Suppose that the coronavirus is indeed, as some sobering estimates say, about ten times as lethal as the flu. In 2017, 55,672 Americans died from influenza and pneumonia. A coronavirus (and related episodes of pneumonia) death toll ten times that would be nearly 557,000, which in 2017 terms would have qualified as the third leading cause of death in the country, behind only heart disease (647,457) and cancer (599,108). But coronavirus fatalities disproportionately occur among people with other underlying conditions — which means some of those 557,000 coronavirus fatalities would be people who would otherwise have died just from one of the other two leading causes of death, or perhaps even more likely, the fourth leading cause of death in 2017, ‘chronic lower respiratory diseases’ (160,201), or from some other cause.

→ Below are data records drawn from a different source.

(** The successful branch: register, create the queue, flush it, attach
    the message and close handlers (which capture [aideId]). *)
Definition accept (st : St) (ws : Sock) (k : Key) : St :=
  let st1 := if m_has key_eqb st.(wsClients) k then st
             else set_wsClients st (m_set key_eqb st.(wsClients) k []) in
  let set := match clients_of st1 k with Some s => s | None => [] end in
  let st2 := set_wsClients st1 (m_set key_eqb st1.(wsClients) k (set_add set ws)) in
  let st3 := if m_has key_eqb st2.(pendingAlerts) k then st2
             else set_pending st2 (m_set key_eqb st2.(pendingAlerts) k []) in
  let queue := match queue_of st3 k with Some q => q | None => [] end in
  let st4 := send_all st3 ws (m_values queue) in
  set_owners st4 (st4.(owners) ++ [(ws, k)]).

(** The [catch] block: [wsSendSafe(ws, {error: "Internal server error."})]
    then [ws.close()]. *)
Definition internal_error (st : St) (ws : Sock) : St :=
  reject st ws (err "Internal server error.").

Definition connection (cfg : Config) (st : St) (ws : Sock) (url : string)
    (token aideId password : option string) (lk : Lookup) : St :=
  if falsy_param aideId then reject st ws (err "Missing 'id' query param")
  else if falsy_param password then reject st ws (err "Missing 'pwd' query param")
  else if negb (String.eqb cfg.(API_KEY) "") &&
          negb (match token with Some t => String.eqb t cfg.(API_KEY) | None => false end)
  then reject st ws
         (JObj [("error", JStr "Invalid token");
                ("debug", JObj [("token_recu", opt_str token);
                                ("api_key_attendue", JStr cfg.(API_KEY));
                                ("url", JStr url)])])
  else
    match lk with
    | LThrows => internal_error st ws
    | LNotOk _ => reject st ws (err "Authentication failed due to API error")
    | LOk None => internal_error st ws
    | LOk (Some JNull) => internal_error st ws   (* [aideData.mot_de_passe] on [null] *)
    | LOk (Some aideData) =>
        match get_prop aideData "mot_de_passe", aideId, password with
        | Some (JStr m), Some id, Some p =>
            if String.eqb m p then accept st ws (KStr id)
            else reject st ws (err "Invalid password")
        | _, _, _ => reject st ws (err "Invalid password")
        end
    end.
(** * graphql-exporter: the refresh-and-collect engine of [internal/prometheus]

    A shallow embedding of the exporter's collector: how the configuration is
    compiled into typed collectors ([newGraphqlCollector]), how a refresh pass
    walks the query sets ([getMetrics], [updateMetrics]), how a scrape emits
    and resets ([Collect]), and how the two mutexes order scrapes and
    refreshes ([atomicUpdate] and the interleaving machine at the end).

    float64 values are Rocq's primitive binary64 floats, int64 values are [Z]
    with the wrap-around written out, Go maps are [gmap]s. *)

From Stdlib Require Import ZArith String Ascii List Bool Lia.
From Stdlib Require Import Floats.PrimFloat Uint63.
From stdpp Require Import gmap strings list fin_maps sorting.

Local Open Scope string_scope.
Local Open Scope list_scope.
Local Open Scope Z_scope.

Abbreviation float64 := PrimFloat.float (only parsing).

(** ** int64 arithmetic *)

(** The value an int64 computation leaves for the mathematical result [z]. *)
Definition wrap64 (z : Z) : Z := (z + 2 ^ 63) `mod` 2 ^ 64 - 2 ^ 63.

Definition sub64 (a b : Z) : Z := wrap64 (a - b).
(** * Ledger rules of the Naman-Digital applications

    A shallow embedding of the database handlers of four small applications
    (task tracker, inventory manager, hotel booking, library system) and the
    properties their specification states about them.

    Conventions of the embedding.
    - A SQL table is the list of its rows in insertion (rowid) order.
    - Python [int] values and INTEGER columns are [Z]; REAL columns are exact
      rationals ([Q]): no handler modelled here branches on a REAL value.
    - An integer bound to a statement has to fit 64 bits ([int64]); Python
      raises [OverflowError] otherwise and nothing is written.  The views of
      the hotel ([cancel_booking_route], [book_room]) carry that test.  The
      handlers of the inventory are written for integers that fit, and a
      theorem that depends on it says so in its hypotheses; the invariants
      of the tables hold either way, a request that overflows being one
      that commits nothing.
    - A handler works on a connection of its own: what it writes becomes
      visible only at [commit].  An exception before [commit] leaves the
      database as it was; the handler result then tells which exception
      escaped (or that it was caught).  Each request is taken on a database
      that no connection of an earlier request still holds locked.
    - The clock ([CURRENT_TIMESTAMP], [date.today()]) is an argument.
    - A Flask view is taken past [login_required], with its form fields
      already read by [int(..)] and [float(..)]. *)

From Stdlib Require Import ZArith QArith List Ascii String Bool Lia.
From Stdlib Require Import Permutation Sorted FinFun.
Import ListNotations.

Local Open Scope string_scope.
Local Open Scope Z_scope.

(** ** Statements that may raise

    [tx S A] is a sequence of statements run against a working copy [S] of
    the database: it either raises, or yields a value and the new working
    copy.  Nothing is written back unless the caller commits. *)

Module Tx.

Inductive exn : Type :=
| TypeError          (* Python: subscripting or unpacking [None] *)
| IntegrityError     (* sqlite3.IntegrityError: CHECK, NOT NULL, PRIMARY KEY *)
| OperationalError   (* sqlite3.OperationalError: wrong number of values *)
| OverflowError.     (* Python: an int too large to bind as SQLite INTEGER *)

(** [except sqlite3.Error] catches the two database errors only. *)
Definition is_sqlite3_Error (e : exn) : bool :=
  match e with
  | TypeError | OverflowError => false
  | IntegrityError | OperationalError => true
  end.

Definition tx (S A : Type) : Type := S -> exn + (A * S).

Definition ret {S A} (a : A) : tx S A := fun s => inr (a, s).

Definition raise {S A} (e : exn) : tx S A := fun _ => inl e.

Definition bind {S A B} (c : tx S A) (k : A -> tx S B) : tx S B :=
  fun s => match c s with
           | inl e => inl e
           | inr (a, s') => k a s'
           end.

Definition get {S} : tx S S := fun s => inr (s, s).

Definition put {S} (s : S) : tx S unit := fun _ => inr (tt, s).

(** A constraint of the schema: the statement raises when it fails. *)
Definition require {S} (ok : bool) (e : exn) : tx S unit :=
  if ok then ret tt else raise e.

End Tx.

Import Tx.

Declare Scope tx_scope.
Delimit Scope tx_scope with tx.
Notation "x <- c ;; k" := (bind c (fun x => k))
  (at level 61, c at next level, right associativity) : tx_scope.
Notation "c ;; k" := (bind c (fun _ => k))
  (at level 61, right associativity) : tx_scope.

(** The integers the [sqlite3] module can bind to a parameter: those of 64
    bits, signed.  Binding another one raises [OverflowError] before the
    statement runs. *)
Definition int64 (z : Z) : bool := (- 2 ^ 63 <=? z) && (z <? 2 ^ 63).

Definition bind_parameter {S} (z : Z) : tx S unit := require (int64 z) OverflowError.

(** [member s l]: the SQL test [s IN (...)] on text. *)
Definition member (s : string) (l : list string) : bool :=
  existsb (String.eqb s) l.

Definition member_Z (z : Z) (l : list Z) : bool := existsb (Z.eqb z) l.

(** The rowid an AUTOINCREMENT table gives its next row: one more than the
    largest rowid used so far (1 in an empty table).  No handler modelled
    here deletes a row, so the largest rowid used is the largest present. *)
Definition next_rowid (ids : list Z) : Z := 1 + fold_right Z.max 0 ids.

(** [UPDATE t SET ... WHERE ...] on a table with a CHECK constraint: the rows
    that match are rewritten, and the statement raises when a rewritten row
    fails the constraint. *)
Definition update_where {R : Type} (matches : R -> bool) (set : R -> R)
    (check : R -> bool) (rows : list R) : exn + list R :=
  if forallb (fun r => negb (matches r) || check (set r)) rows
  then inr (map (fun r => if matches r then set r else r) rows)
  else inl IntegrityError.

(** An HTTP request as a Flask view sees it. *)
Inductive request (F : Type) : Type :=
| GET
| POST (form : F).
Arguments GET {F}.
Arguments POST {F} form.

(** [flash(message, category)]; the category is ["message"] when omitted. *)
Inductive flash : Type := Flash (message category : string).

Definition flash_message (message : string) : flash := Flash message "message".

The number that really matters is not the estimated number of deaths from the coronavirus, but the estimated number of deaths above the norm for the population in question. That number might still be dauntingly high, but it will be substantially less than any simple estimate of coronavirus deaths.
There’s no reason to doubt that the coronavirus shifts the actuarial tables in the direction of more deaths, and sooner than they would otherwise occur. But just how much the virus can shift those tables is a question that goes largely unasked. The top-line, context-free estimates of deaths are the ones that grab the headlines.